-- Records provided --
(** One user of [ValidateBasicUsers], after the names and under the cost seen; a
    cost of zero is none yet. *)
Definition check_user (realms : gmap string Realm) (key : string) (user : BasicUser)
    (st : list string * Z) : (list string * Z) + fault :=
  let '(seen, cost) := st in
  match validateUserName key (bu_Name user) seen with
  | Some f => inr f
  | None =>
      match hashCost (bu_PasswordHash user) with
      | inr w => inr {| f_key := key +:+ ".passwordHash"; f_why := w |}
      | inl userCost =>
          if negb (cost =? 0) && negb (userCost =? cost)
          then inr {| f_key := key +:+ ".passwordHash"; f_why := CostDiffers |}
          else if is_empty (bu_Realm user) then inr {| f_key := key +:+ ".realm"; f_why := Required |}
          else if negb (bool_decide (is_Some (realms !! bu_Realm user)))
          then inr {| f_key := key +:+ ".realm"; f_why := NotARealm |}
          else inl (bu_Name user :: seen, userCost)
      end
  end.
Fixpoint check_users (realms : gmap string Realm) (key : string) (i : nat) (users : list BasicUser)
    (st : list string * Z) : (list string * Z) + fault :=
  match users with
  | [] => inl st
  | u :: users' =>
      match check_user realms (indexed key i) u st with
      | inr f => inr f
      | inl st' => check_users realms key (S i) users' st'
      end
  end.

(** [ValidateBasicUsers]: the shared cost. *)
Definition ValidateBasicUsers (inline file : list BasicUser) (realms : gmap string Realm) : Z + fault :=
  match inline ++ file with
  | [] => inr {| f_key := "auth.basic"; f_why := TooFew |}
  | _ =>
      match check_users realms "auth.basic.users" 0 inline ([], 0) with
      | inr f => inr f
      | inl st =>
          match check_users realms "auth.basic.usersFile users" 0 file st with
          | inr f => inr f
          | inl (_, cost) => inl cost
          end
      end
  end.

(** ** The blocks of [validate] *)

(** What the file system and the libraries answer: whether a file opens, what
    reading it gives, whether a PEM file holds a certificate, and what the YAML of
    a users file holds ([ParseUsers]). *)
Record outside := {
  opens : string -> bool;
  reads_file : string -> option string;
  holds_cert : string -> bool;
  ParseUsers : string -> option (list BasicUser);
  host_of : string -> string -> option string
}.
Variable w : outside.

(** [LoadUsersFile]. *)
Definition LoadUsersFile (path : string) : option (list BasicUser) :=
  b ← reads_file w path; ParseUsers w b.

(** [validateTLS]. *)
Definition validateTLS (t : TLSConfig) : option fault :=
  if is_empty (tls_CertFile t) && is_empty (tls_KeyFile t) then None
  else if is_empty (tls_CertFile t) then at_key "server.tls.certFile" Required
  else if is_empty (tls_KeyFile t) then at_key "server.tls.keyFile" Required
  else
    refuse_if (negb (opens w (tls_CertFile t))) "server.tls.certFile" Unreadable
    orelse refuse_if (negb (opens w (tls_KeyFile t))) "server.tls.keyFile" Unreadable.

Definition has_realm (realms : gmap string Realm) (r : string) : bool := bool_decide (is_Some (realms !! r)).

(** [validateBasic]. *)
Definition validateBasic (c : Settings) (b : BasicConfig) : option fault :=
  let judge file :=
    match ValidateBasicUsers (bc_Users b) file (s_Realms c) with
    | inr f => Some f
    | inl _ =>
        refuse_if (negb (Enabled (srv_TLS (s_Server c))) && negb (bc_AllowPlaintext b))
          "auth.basic.allowPlaintext" Required
    end in
  if is_empty (bc_UsersFile b) then judge []
  else
    match LoadUsersFile (bc_UsersFile b) with
    | None => at_key "auth.basic.usersFile" Unreadable
    | Some file => judge file
    end.

(** One entry of a mapping list. *)
Fixpoint check_entries (realms : gmap string Realm) (key : string) (i : nat) (l : list OIDCMappingEntry) :
    option fault :=
  match l with
  | [] => None
  | e :: l' =>
      refuse_if (len_outside 1 maxMappingNameBytes (me_Name e)) (indexed key i +:+ ".name") BadLength
      orelse refuse_if (is_empty (me_Realm e)) (indexed key i +:+ ".realm") Required
      orelse refuse_if (negb (has_realm realms (me_Realm e))) (indexed key i +:+ ".realm") NotARealm
      orelse check_entries realms key (S i) l'
  end.
Definition check_mapping_list (realms : gmap string Realm) (key : string) (l : list OIDCMappingEntry) :
    option fault :=
  check_entries realms key 0 l
  orelse refuse_if (bool_decide (is_Some (firstDuplicate (map me_Name l)))) key Duplicate.

(** [validateMapping]. *)
Definition validateMapping (m : OIDCMapping) (realms : gmap string Realm) : option fault :=
  refuse_if (bool_decide (map_Users m = []) && bool_decide (map_Groups m = []) && is_empty (map_DefaultRealm m))
    "auth.oidc.mapping" Required
  orelse check_mapping_list realms "auth.oidc.mapping.users" (map_Users m)
  orelse check_mapping_list realms "auth.oidc.mapping.groups" (map_Groups m)
  orelse refuse_if (negb (is_empty (map_DefaultRealm m)) && negb (has_realm realms (map_DefaultRealm m)))
           "auth.oidc.mapping.defaultRealm" NotARealm.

-- Instructions to follow --
Down to the last line, repeat the data exactly.

-- Task solution --
(** One user of [ValidateBasicUsers], after the names and under the cost seen; a
    cost of zero is none yet. *)
Definition check_user (realms : gmap string Realm) (key : string) (user : BasicUser)
    (st : list string * Z) : (list string * Z) + fault :=
  let '(seen, cost) := st in
  match validateUserName key (bu_Name user) seen with
  | Some f => inr f
  | None =>
      match hashCost (bu_PasswordHash user) with
      | inr w => inr {| f_key := key +:+ ".passwordHash"; f_why := w |}
      | inl userCost =>
          if negb (cost =? 0) && negb (userCost =? cost)
          then inr {| f_key := key +:+ ".passwordHash"; f_why := CostDiffers |}
          else if is_empty (bu_Realm user) then inr {| f_key := key +:+ ".realm"; f_why := Required |}
          else if negb (bool_decide (is_Some (realms !! bu_Realm user)))
          then inr {| f_key := key +:+ ".realm"; f_why := NotARealm |}
          else inl (bu_Name user :: seen, userCost)
      end
  end.
Fixpoint check_users (realms : gmap string Realm) (key : string) (i : nat) (users : list BasicUser)
    (st : list string * Z) : (list string * Z) + fault :=
  match users with
  | [] => inl st
  | u :: users' =>
      match check_user realms (indexed key i) u st with
      | inr f => inr f
      | inl st' => check_users realms key (S i) users' st'
      end
  end.

(** [ValidateBasicUsers]: the shared cost. *)
Definition ValidateBasicUsers (inline file : list BasicUser) (realms : gmap string Realm) : Z + fault :=
  match inline ++ file with
  | [] => inr {| f_key := "auth.basic"; f_why := TooFew |}
  | _ =>
      match check_users realms "auth.basic.users" 0 inline ([], 0) with
      | inr f => inr f
      | inl st =>
          match check_users realms "auth.basic.usersFile users" 0 file st with
          | inr f => inr f
          | inl (_, cost) => inl cost
          end
      end
  end.

(** ** The blocks of [validate] *)

(** What the file system and the libraries answer: whether a file opens, what
    reading it gives, whether a PEM file holds a certificate, and what the YAML of
    a users file holds ([ParseUsers]). *)
Record outside := {
  opens : string -> bool;
  reads_file : string -> option string;
  holds_cert : string -> bool;
  ParseUsers : string -> option (list BasicUser);
  host_of : string -> string -> option string
}.
Variable w : outside.

(** [LoadUsersFile]. *)
Definition LoadUsersFile (path : string) : option (list BasicUser) :=
  b ← reads_file w path; ParseUsers w b.

(** [validateTLS]. *)
Definition validateTLS (t : TLSConfig) : option fault :=
  if is_empty (tls_CertFile t) && is_empty (tls_KeyFile t) then None
  else if is_empty (tls_CertFile t) then at_key "server.tls.certFile" Required
  else if is_empty (tls_KeyFile t) then at_key "server.tls.keyFile" Required
  else
    refuse_if (negb (opens w (tls_CertFile t))) "server.tls.certFile" Unreadable
    orelse refuse_if (negb (opens w (tls_KeyFile t))) "server.tls.keyFile" Unreadable.

Definition has_realm (realms : gmap string Realm) (r : string) : bool := bool_decide (is_Some (realms !! r)).

(** [validateBasic]. *)
Definition validateBasic (c : Settings) (b : BasicConfig) : option fault :=
  let judge file :=
    match ValidateBasicUsers (bc_Users b) file (s_Realms c) with
    | inr f => Some f
    | inl _ =>
        refuse_if (negb (Enabled (srv_TLS (s_Server c))) && negb (bc_AllowPlaintext b))
          "auth.basic.allowPlaintext" Required
    end in
  if is_empty (bc_UsersFile b) then judge []
  else
    match LoadUsersFile (bc_UsersFile b) with
    | None => at_key "auth.basic.usersFile" Unreadable
    | Some file => judge file
    end.

(** One entry of a mapping list. *)
Fixpoint check_entries (realms : gmap string Realm) (key : string) (i : nat) (l : list OIDCMappingEntry) :
    option fault :=
  match l with
  | [] => None
  | e :: l' =>
      refuse_if (len_outside 1 maxMappingNameBytes (me_Name e)) (indexed key i +:+ ".name") BadLength
      orelse refuse_if (is_empty (me_Realm e)) (indexed key i +:+ ".realm") Required
      orelse refuse_if (negb (has_realm realms (me_Realm e))) (indexed key i +:+ ".realm") NotARealm
      orelse check_entries realms key (S i) l'
  end.
Definition check_mapping_list (realms : gmap string Realm) (key : string) (l : list OIDCMappingEntry) :
    option fault :=
  check_entries realms key 0 l
  orelse refuse_if (bool_decide (is_Some (firstDuplicate (map me_Name l)))) key Duplicate.

(** [validateMapping]. *)
Definition validateMapping (m : OIDCMapping) (realms : gmap string Realm) : option fault :=
  refuse_if (bool_decide (map_Users m = []) && bool_decide (map_Groups m = []) && is_empty (map_DefaultRealm m))
    "auth.oidc.mapping" Required
  orelse check_mapping_list realms "auth.oidc.mapping.users" (map_Users m)
  orelse check_mapping_list realms "auth.oidc.mapping.groups" (map_Groups m)
  orelse refuse_if (negb (is_empty (map_DefaultRealm m)) && negb (has_realm realms (map_DefaultRealm m)))
           "auth.oidc.mapping.defaultRealm" NotARealm.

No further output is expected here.